Gino
Raúl De Gasperín Gasperín
Esta es
una historia real. Un maestro, bibliotecario durante muchos años en varias
escuelas, maestro de taller de Creación literaria, conferencista, amante de los
libros a más no poder, lector empedernido y excelente escritor de cuentos
(tiene una media docena de libros publicados) y hasta de una novela inédita.
Este maestro acaba de ser suspendido de su trabajo: era el encargado de un
quiosco de esos que el gobierno, a través de Conaculta y el Ivec, ha
desparramado por algunos sitios de nuestro país y que se llaman «Paralibros»,
enigmática palabreja que se inventaron, seguramente, en alguna parranda
carnavalesca. Su «pecado»: no reunir
el «perfil de promotor literario». Esas siglas de «Conaculta» significan Consejo
Nacional para la Cultura y las Artes (porque, para ellos, las artes no son
parte de la cultura, sino un pegote, añadido o adendum, como los políticos le dicen incorrectamente a la prótesis
que le incrustaron al paticojo Pacto por México). Las siglas «Ivec» significan Instituto
Veracruzano de la Cultura.
Como se ve, ambas instituciones (en el papel)
promueven, cultivan y difunden a todo vapor la cultura (y las artes) por todo
lo ancho y lo larguísimo del territorio nacional. Sus «promotores» son
seleccionados escrupulosamente y su perfil debe incluir algún rubro tan
especial que no basta que alguien sea maestro, bibliotecario, lector y escritor
para ser contratado para tan elevado cargo.
Al maestro traté de darle ánimos y le escribí:
«Entiendo (y lamento) que no reúna usted el perfil de
promotor de la lectura. Probablemente carece usted de la experiencia que se
requiere para ser funcionario o empleado del Ivec. Ha de saber usted que un
promotor de lectura de estas instituciones culturales, más que ser compulsivo
lector y tenaz divulgador de los beneficios que reporta no ser iletrado, debe
saber hacer otras labores que, aunque ajenas al asunto literario, son de vital
importancia para la subsistencia del sistema, sobre todo en tiempos
electorales.
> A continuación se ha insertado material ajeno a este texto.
(** A workspace that takes the name of an orchestrator of the previous pass is started
    by the first loop and killed by the last. *)
Definition renamed_previous : RuntimeState :=
  new_runtime_state <| rs_orchestrators := {[ "old" := mkOrchestratorState "old" "/p/.ax/orchestrator" "claude" "" "" true false ]} |>.
Definition renamed_desired : DesiredState :=
  build_desired_state plain_hash (default_config <| workspaces := {[ "old" := ws "/p/old" ]} |>)
    "/run/ax.sock" root_path.
Example reused_name_ends_stopped :
  let out := run_pass demo_env plain_hash demo_self renamed_desired all_allowed renamed_previous ∅ false
               (first_record renamed_desired, empty_report) calm_world in
  is_ok out.1 = true /\ log (tmux out.2) = [Created "ax-old"; Killed "ax-old"].
Proof. split; vm_compute; reflexivity. Qed.

(** Two steps up are no steps. *)
Example double_parent_is_here : normalize_path "../.." = "." /\ normalize_path "../../x" = "x".
Proof. split; vm_compute; reflexivity. Qed.

(** The suffixes that end in a blank are compared with a trimmed line. *)
Example shell_prompt_is_not_idle :
  pane_looks_idle "me@host:~$ " = false /\ pane_looks_idle "$ " = true.
Proof. split; vm_compute; reflexivity. Qed.

(** ** Generated files on concrete texts: the theorems of [Artifacts], and what happens
    to a file with a stray marker or an unreadable table of servers. *)

(** ** Instructions *)

Definition notes_path : string := "/p/alpha/CLAUDE.md".
Definition notes_fs : MemFs := [(components notes_path, "My notes." +:+ newline)].

Lemma demo_section_ok name : is_section (AX_MARKER_START +:+ newline +:+ name +:+ newline +:+ AX_MARKER_END) \/ ~ unmarked name.
Proof.
  destruct (find name AX_MARKER_END) eqn:E; [right; intros [_ ?]; congruence|left].
  exists (newline +:+ name +:+ newline). split; [by rewrite !string_cat_assoc|].
  destruct AX_MARKER_END as [|a p] eqn:Em; [done|].
  rewrite find_pass by (injection Em as <- _; apply (bool_decide_unpack _); vm_compute; exact I).
  assert (seam (String a p) newline = true) as Hs by (rewrite <-Em; vm_compute; reflexivity).
  pose proof (find_seam (String a p) newline name "" Hs E) as Hf.
  change (newline +:+ "") with newline in Hf. rewrite Hf, <-Em. reflexivity.
Qed.

(** The section the code renders is one, whatever its length. *)
Lemma rendered_section_ok : is_section (ax_section "alpha" "Be brief.").
Proof.
  exists (newline +:+ "## ax workspace: " +:+ "alpha" +:+ newline +:+ newline
          +:+ managed_workspace_instructions "Be brief." +:+ newline).
  split; [unfold ax_section; by rewrite !string_cat_assoc|]. vm_compute. reflexivity.
Qed.

Lemma instructions_round_trip_witness :
  exists fs1 fs2,
    write_section notes_path (ax_section "alpha" "Be brief.") notes_fs = (Ok tt, fs1)
    /\ strip_managed_section notes_path fs1 = (Ok tt, fs2)
    /\ fs_read_to_string fs2 notes_path = Ok ("My notes." +:+ newline).
Proof.
  set (out1 := write_section notes_path (ax_section "alpha" "Be brief.") notes_fs).
  set (out2 := strip_managed_section notes_path out1.2).
  assert (is_ok out1.1 = true) as Hok1 by (vm_compute; reflexivity).
  assert (is_ok out2.1 = true) as Hok2 by (vm_compute; reflexivity).
  destruct out1 as [[[]|e] fs1] eqn:E1; [|discriminate Hok1]. cbn [snd] in out2.
  destruct out2 as [[[]|e] fs2] eqn:E2; [|discriminate Hok2].
  exists fs1, fs2. split; [reflexivity|]. split; [exact E2|].
  destruct (instructions_round_trip notes_path (ax_section "alpha" "Be brief.")
    (ax_section "alpha" "Be brief.") notes_fs fs1) as [_ Hstrip].
  - split; vm_compute; reflexivity.
  - exact rendered_section_ok.
  - exact rendered_section_ok.
  - exact E1.
  - rewrite (Hstrip fs2 E2). vm_compute. reflexivity.
Defined.

(** ** Servers *)

Definition mail_servers : McpConfig :=
  mkMcpConfig {[ "mail" := mkMcpServerEntry "mail-mcp" [] ]}.
Definition with_ax : McpConfig :=
  mkMcpConfig (<[AX_SERVER_KEY := mkMcpServerEntry "/bin/ax" (mcp_server_args "alpha" "/run/ax.sock" None)]>
    (mcp_servers mail_servers)).
Definition only_ax : McpConfig :=
  mkMcpConfig (<[AX_SERVER_KEY := mkMcpServerEntry "/bin/ax" (mcp_server_args "alpha" "/run/ax.sock" None)]> ∅).
Definition server_table : list (string * McpConfig) :=
  [("mail", mail_servers); ("mail and ax", with_ax); ("ax", only_ax)].

#[global] Instance McpServerEntry_eq_dec : EqDecision McpServerEntry.
Proof. solve_decision. Defined.
#[global] Instance McpConfig_eq_dec : EqDecision McpConfig.
Proof. solve_decision. Defined.

Definition TableMcp : JsonCodec McpConfig := {|
  to_vec c := fst <$> List.find (fun e => bool_decide (e.2 = c)) server_table;
  from_slice s := snd <$> List.find (fun e => String.eqb (e.1 +:+ newline) s) server_table;
|}.
#[local] Existing Instance TableMcp.
#[global] Instance TableMcpOk : JsonFileOk McpConfig.
Proof.
  split. intros c s Hs. change (fst <$> List.find (fun e => bool_decide (e.2 = c)) server_table = Some s) in Hs.
  change (snd <$> List.find (fun e => String.eqb (e.1 +:+ newline) (s +:+ newline)) server_table = Some c).
  destruct (List.find (fun e => bool_decide (e.2 = c)) server_table) as [e|] eqn:E; [|done].
  cbn [fmap option_fmap option_map] in Hs. injection Hs as <-.
  apply List.find_some in E as [Hin Hc]. apply bool_decide_eq_true in Hc as <-.
  destruct Hin as [<-|[<-|[<-|[]]]]; reflexivity.
Qed.

Definition servers_fs : MemFs := [(components "/p/alpha/.mcp.json", "mail" +:+ newline)].

Lemma mcp_servers_survive_witness :
  exists fs1 fs2,
    write_mcp_config "/p/alpha" "alpha" "/run/ax.sock" None "/bin/ax" servers_fs = (Ok tt, fs1)
    /\ remove_mcp_config "/p/alpha" fs1 = (Ok tt, fs2)
    /\ servers_of fs2 "/p/alpha" = mcp_servers mail_servers.
Proof.
  set (out1 := write_mcp_config "/p/alpha" "alpha" "/run/ax.sock" None "/bin/ax" servers_fs).
  set (out2 := remove_mcp_config "/p/alpha" out1.2).
  assert (is_ok out1.1 = true) as Hok1 by (vm_compute; reflexivity).
  assert (is_ok out2.1 = true) as Hok2 by (vm_compute; reflexivity).
  destruct out1 as [[[]|e] fs1] eqn:E1; [|discriminate Hok1]. cbn [snd] in out2.
  destruct out2 as [[[]|e] fs2] eqn:E2; [|discriminate Hok2].
  exists fs1, fs2. split; [reflexivity|]. split; [exact E2|].
  destruct (mcp_servers_survive "/p/alpha" "alpha" "/run/ax.sock" None "/bin/ax" servers_fs fs1 E1) as [_ Hrem].
  destruct (Hrem fs2 E2) as [-> _]. vm_compute. reflexivity.
Defined.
Y usted no necesita más explicaciones. Deje usted de leer y de
escribir y llegará muy, pero muy lejos... y muy alto».
Como él necesita más el trabajo que mis
consejos, me contestó sabia y humildemente: «(Ahora) puedo disfrutar del tiempo
de las tardes». Y yo sé perfectamente qué significa ese «disfrutar»: significa
leer y escribir, enseñar a leer y enseñar a escribir.
Como hice referencia al maestro «desperfilado»,
debo relatar que a él lo conocí por un excelente cuento que apareció en una
revista. Me admiró su perspicaz conocimiento de “El Quijote” y su apropiado,
admirable y rico vocabulario, pues el relato se refería y parodiaba el nunca
bien ponderado encuentro que don Quijote tuvo con un feroz león, episodio
espeluznante y con un final feliz que Cervantes nos narra en la más hermosa de
las novelas que en el mundo se han escrito (¿la habrá leído el director del
Ivec?).
Pregunté al editor de esa revista quién era el
autor del citado cuento, y él me dijo: «¡Ah, Edmundo! Es un escritor de Río
Blanco». Cuando lo conocí personalmente, supe que su erudición y su cultura
eran producto de una escuela que, como decía el filósofo Descartes, debe ser
considerada la más grande universidad del mundo: la vida, y guiado por la más
excelente maestra: la necesidad. Apenas concluyó su primaria, y todo su saber y
su bonhomía son productos de su propio esfuerzo de autodidacta. Por eso no
reúne el perfil de «promotor literario»: no tiene un papel extendido por una
universidad, aunque sea de esas que venden títulos al por mayor, o rubricado
por un «rector» como, por ejemplo, Arias o Arredondo. Tampoco le han dado un
«doctorado honoris causa», porque esas distinciones solo son para
personalidades de la cultura (y las artes) como Adela Micha. Y tampoco habrá de
aparecer en algún álbum de «Personajes distinguidos» de su ciudad, porque los
más distinguidos ya están extinguidos desde hace muchos años y, además, nunca
regenteó ningún bar…
Pero el maestro Edmundo sabe, ama y disfruta
más las palabras que muchos egresados de la facultad de letras, o que los
funcionarios del Ivec, y cuánto hubiera dado yo, y más de uno de esos
directores de centros promotores de la cultura (y las artes) porque hubiera
sido mi (y su) maestro en la escuela. A lo mejor habríamos sido menos miopes.
Hay feria del libro: con promotores o sin
ellos, ojalá los mexicanos leamos más. Hay una garantía: haríamos un país mejor
y, obviamente, tendríamos un buen gobierno.